Look through the records below for the line with "listenerPlace (queueListeners (dr_dispatchQueue rec))". Return that line and each one after it up to and including the line with "rewrite H3 in H1. split; [exact H1|].", exactly.

━━━━━━━━━━━━━━━━━━━━━━━━━━━━━━

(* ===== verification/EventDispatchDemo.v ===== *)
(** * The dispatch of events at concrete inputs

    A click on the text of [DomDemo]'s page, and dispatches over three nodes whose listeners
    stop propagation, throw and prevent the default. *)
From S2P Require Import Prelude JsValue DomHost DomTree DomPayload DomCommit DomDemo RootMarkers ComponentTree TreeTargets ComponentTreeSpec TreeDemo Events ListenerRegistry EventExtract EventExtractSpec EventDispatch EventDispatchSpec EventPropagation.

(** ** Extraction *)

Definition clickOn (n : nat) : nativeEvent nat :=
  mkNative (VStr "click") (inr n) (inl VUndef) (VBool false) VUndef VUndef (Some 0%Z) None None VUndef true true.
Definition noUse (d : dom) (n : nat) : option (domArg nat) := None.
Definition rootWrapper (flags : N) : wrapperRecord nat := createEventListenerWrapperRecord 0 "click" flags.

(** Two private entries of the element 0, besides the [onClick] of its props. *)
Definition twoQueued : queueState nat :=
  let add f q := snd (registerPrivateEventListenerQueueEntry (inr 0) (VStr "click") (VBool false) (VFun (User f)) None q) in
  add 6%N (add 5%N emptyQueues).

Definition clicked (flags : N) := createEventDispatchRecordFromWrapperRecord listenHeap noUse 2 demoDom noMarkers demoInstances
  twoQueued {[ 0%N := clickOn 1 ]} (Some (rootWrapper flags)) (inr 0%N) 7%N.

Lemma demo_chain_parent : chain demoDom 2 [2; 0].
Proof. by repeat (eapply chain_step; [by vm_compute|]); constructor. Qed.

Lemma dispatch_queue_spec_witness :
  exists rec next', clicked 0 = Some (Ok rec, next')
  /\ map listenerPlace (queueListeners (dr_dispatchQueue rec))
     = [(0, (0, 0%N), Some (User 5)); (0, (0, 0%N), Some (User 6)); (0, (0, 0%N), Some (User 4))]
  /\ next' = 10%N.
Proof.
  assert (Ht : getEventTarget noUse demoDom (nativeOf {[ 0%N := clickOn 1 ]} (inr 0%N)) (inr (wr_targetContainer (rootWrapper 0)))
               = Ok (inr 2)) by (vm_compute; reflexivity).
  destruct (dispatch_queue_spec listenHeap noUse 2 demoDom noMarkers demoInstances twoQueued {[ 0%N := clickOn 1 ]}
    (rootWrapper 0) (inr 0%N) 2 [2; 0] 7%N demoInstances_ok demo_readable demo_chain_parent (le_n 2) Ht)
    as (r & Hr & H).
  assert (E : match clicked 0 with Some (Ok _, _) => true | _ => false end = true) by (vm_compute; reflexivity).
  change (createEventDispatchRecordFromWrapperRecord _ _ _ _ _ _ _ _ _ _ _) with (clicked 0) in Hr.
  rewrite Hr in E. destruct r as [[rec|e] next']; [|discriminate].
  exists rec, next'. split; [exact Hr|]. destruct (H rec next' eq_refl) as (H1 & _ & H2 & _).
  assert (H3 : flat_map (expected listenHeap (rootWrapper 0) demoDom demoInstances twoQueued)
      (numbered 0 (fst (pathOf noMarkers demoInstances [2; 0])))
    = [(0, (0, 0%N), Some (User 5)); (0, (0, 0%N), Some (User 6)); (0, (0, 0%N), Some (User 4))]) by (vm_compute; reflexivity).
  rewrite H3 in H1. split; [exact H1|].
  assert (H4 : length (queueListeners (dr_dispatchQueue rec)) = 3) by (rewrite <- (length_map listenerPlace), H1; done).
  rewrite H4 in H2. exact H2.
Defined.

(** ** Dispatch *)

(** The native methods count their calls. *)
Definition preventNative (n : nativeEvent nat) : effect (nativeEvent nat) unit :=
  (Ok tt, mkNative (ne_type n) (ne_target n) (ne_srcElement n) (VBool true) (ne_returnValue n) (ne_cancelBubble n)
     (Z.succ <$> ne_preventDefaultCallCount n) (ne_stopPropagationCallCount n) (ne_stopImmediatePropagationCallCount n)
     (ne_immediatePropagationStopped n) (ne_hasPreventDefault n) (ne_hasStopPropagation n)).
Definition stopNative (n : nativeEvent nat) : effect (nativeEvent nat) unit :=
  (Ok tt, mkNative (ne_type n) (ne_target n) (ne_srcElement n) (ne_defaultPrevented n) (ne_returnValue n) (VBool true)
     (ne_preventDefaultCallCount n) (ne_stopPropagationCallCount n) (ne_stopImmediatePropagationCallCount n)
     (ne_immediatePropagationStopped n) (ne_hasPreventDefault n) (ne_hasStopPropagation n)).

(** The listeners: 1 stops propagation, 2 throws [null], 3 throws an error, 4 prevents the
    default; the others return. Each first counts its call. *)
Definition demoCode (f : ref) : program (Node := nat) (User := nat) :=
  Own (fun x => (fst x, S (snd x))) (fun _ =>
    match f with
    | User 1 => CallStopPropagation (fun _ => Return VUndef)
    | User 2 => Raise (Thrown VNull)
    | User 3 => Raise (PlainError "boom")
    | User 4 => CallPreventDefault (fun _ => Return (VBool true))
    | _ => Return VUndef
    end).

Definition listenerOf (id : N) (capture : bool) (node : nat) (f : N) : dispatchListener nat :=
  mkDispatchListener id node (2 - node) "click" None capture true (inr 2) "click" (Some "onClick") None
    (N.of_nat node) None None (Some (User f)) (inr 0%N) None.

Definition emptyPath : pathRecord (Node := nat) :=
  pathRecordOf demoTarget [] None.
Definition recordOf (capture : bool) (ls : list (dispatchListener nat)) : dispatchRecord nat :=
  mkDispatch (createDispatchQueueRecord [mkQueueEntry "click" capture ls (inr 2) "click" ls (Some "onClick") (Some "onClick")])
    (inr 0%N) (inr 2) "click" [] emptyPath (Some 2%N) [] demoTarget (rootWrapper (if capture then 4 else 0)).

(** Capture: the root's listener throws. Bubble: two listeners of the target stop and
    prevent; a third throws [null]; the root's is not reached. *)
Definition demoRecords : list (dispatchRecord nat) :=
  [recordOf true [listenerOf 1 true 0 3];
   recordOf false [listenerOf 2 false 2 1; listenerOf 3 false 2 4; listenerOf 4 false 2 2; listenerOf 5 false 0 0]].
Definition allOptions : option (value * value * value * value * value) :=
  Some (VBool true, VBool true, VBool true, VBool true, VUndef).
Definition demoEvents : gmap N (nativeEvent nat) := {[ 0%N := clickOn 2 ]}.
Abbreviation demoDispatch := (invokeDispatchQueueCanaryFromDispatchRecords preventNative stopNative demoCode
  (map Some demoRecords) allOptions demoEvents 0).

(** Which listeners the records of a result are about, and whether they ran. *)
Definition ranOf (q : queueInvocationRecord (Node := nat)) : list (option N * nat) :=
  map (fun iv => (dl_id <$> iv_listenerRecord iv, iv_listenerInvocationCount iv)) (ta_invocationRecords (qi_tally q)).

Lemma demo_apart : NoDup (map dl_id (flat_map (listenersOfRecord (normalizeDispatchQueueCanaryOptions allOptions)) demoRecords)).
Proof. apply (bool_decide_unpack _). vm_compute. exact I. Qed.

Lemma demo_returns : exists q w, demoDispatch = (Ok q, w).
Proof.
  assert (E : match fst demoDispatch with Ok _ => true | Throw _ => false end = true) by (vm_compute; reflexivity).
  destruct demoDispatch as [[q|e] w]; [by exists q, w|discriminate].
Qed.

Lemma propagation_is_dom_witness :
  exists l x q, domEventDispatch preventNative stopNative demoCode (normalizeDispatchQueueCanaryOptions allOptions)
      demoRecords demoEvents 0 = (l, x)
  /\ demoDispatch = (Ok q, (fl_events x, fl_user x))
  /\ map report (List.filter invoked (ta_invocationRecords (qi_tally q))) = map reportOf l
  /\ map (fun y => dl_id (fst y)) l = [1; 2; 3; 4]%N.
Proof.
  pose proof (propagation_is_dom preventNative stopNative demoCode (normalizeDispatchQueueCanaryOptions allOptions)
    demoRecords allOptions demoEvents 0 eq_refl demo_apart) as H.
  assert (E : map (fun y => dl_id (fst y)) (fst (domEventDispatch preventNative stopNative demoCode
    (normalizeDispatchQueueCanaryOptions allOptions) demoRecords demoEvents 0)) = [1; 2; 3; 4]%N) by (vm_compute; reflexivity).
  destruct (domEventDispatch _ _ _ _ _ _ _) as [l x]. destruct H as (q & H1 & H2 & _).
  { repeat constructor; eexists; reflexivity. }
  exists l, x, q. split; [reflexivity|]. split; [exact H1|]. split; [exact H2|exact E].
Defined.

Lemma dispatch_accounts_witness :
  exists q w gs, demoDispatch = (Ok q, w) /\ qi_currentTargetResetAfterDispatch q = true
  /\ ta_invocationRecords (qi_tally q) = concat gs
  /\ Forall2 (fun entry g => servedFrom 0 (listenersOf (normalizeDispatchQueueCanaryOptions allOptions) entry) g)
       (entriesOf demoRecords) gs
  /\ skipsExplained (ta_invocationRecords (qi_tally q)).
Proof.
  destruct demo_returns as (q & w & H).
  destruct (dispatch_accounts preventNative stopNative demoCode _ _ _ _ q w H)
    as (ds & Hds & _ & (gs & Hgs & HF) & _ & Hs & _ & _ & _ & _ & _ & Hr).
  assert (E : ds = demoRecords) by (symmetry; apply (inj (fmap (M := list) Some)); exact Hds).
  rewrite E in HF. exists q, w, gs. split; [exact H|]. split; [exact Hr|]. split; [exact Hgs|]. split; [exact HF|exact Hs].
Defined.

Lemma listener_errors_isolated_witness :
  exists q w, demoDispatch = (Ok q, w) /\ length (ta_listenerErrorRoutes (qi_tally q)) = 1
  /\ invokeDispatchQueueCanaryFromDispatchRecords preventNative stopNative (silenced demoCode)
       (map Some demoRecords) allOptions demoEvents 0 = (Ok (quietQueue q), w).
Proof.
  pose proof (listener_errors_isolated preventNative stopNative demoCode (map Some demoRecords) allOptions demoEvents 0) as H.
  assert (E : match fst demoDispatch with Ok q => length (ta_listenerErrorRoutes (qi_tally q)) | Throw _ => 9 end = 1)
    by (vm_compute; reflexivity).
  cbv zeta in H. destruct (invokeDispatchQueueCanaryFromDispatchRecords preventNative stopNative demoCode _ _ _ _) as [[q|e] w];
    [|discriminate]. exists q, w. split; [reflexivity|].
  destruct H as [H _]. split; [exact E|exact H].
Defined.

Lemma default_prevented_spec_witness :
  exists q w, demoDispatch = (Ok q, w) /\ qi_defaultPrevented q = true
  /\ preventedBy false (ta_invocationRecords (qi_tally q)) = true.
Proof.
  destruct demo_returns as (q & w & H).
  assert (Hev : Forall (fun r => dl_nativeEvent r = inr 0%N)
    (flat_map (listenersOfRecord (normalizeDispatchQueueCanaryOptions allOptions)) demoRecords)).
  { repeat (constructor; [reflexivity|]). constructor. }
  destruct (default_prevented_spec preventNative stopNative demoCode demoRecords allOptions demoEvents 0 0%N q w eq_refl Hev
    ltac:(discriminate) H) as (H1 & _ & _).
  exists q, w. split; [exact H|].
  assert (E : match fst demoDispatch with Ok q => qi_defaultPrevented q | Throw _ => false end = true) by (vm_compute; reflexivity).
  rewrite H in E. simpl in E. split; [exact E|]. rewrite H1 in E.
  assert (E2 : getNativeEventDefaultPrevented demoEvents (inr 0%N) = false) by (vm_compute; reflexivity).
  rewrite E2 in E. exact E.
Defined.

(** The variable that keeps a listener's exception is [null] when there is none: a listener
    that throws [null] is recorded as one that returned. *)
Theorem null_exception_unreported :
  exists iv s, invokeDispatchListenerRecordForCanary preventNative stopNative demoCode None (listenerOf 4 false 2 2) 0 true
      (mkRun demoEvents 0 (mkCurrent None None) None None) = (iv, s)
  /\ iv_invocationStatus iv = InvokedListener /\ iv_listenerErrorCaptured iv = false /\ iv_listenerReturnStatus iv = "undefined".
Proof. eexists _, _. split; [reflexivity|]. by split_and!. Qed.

━━━━━━━━━━━━━━━━━━━━━━━━━━━━━━

The answer →
  /\ map listenerPlace (queueListeners (dr_dispatchQueue rec))
     = [(0, (0, 0%N), Some (User 5)); (0, (0, 0%N), Some (User 6)); (0, (0, 0%N), Some (User 4))]
  /\ next' = 10%N.
Proof.
  assert (Ht : getEventTarget noUse demoDom (nativeOf {[ 0%N := clickOn 1 ]} (inr 0%N)) (inr (wr_targetContainer (rootWrapper 0)))
               = Ok (inr 2)) by (vm_compute; reflexivity).
  destruct (dispatch_queue_spec listenHeap noUse 2 demoDom noMarkers demoInstances twoQueued {[ 0%N := clickOn 1 ]}
    (rootWrapper 0) (inr 0%N) 2 [2; 0] 7%N demoInstances_ok demo_readable demo_chain_parent (le_n 2) Ht)
    as (r & Hr & H).
  assert (E : match clicked 0 with Some (Ok _, _) => true | _ => false end = true) by (vm_compute; reflexivity).
  change (createEventDispatchRecordFromWrapperRecord _ _ _ _ _ _ _ _ _ _ _) with (clicked 0) in Hr.
  rewrite Hr in E. destruct r as [[rec|e] next']; [|discriminate].
  exists rec, next'. split; [exact Hr|]. destruct (H rec next' eq_refl) as (H1 & _ & H2 & _).
  assert (H3 : flat_map (expected listenHeap (rootWrapper 0) demoDom demoInstances twoQueued)
      (numbered 0 (fst (pathOf noMarkers demoInstances [2; 0])))
    = [(0, (0, 0%N), Some (User 5)); (0, (0, 0%N), Some (User 6)); (0, (0, 0%N), Some (User 4))]) by (vm_compute; reflexivity).
  rewrite H3 in H1. split; [exact H1|].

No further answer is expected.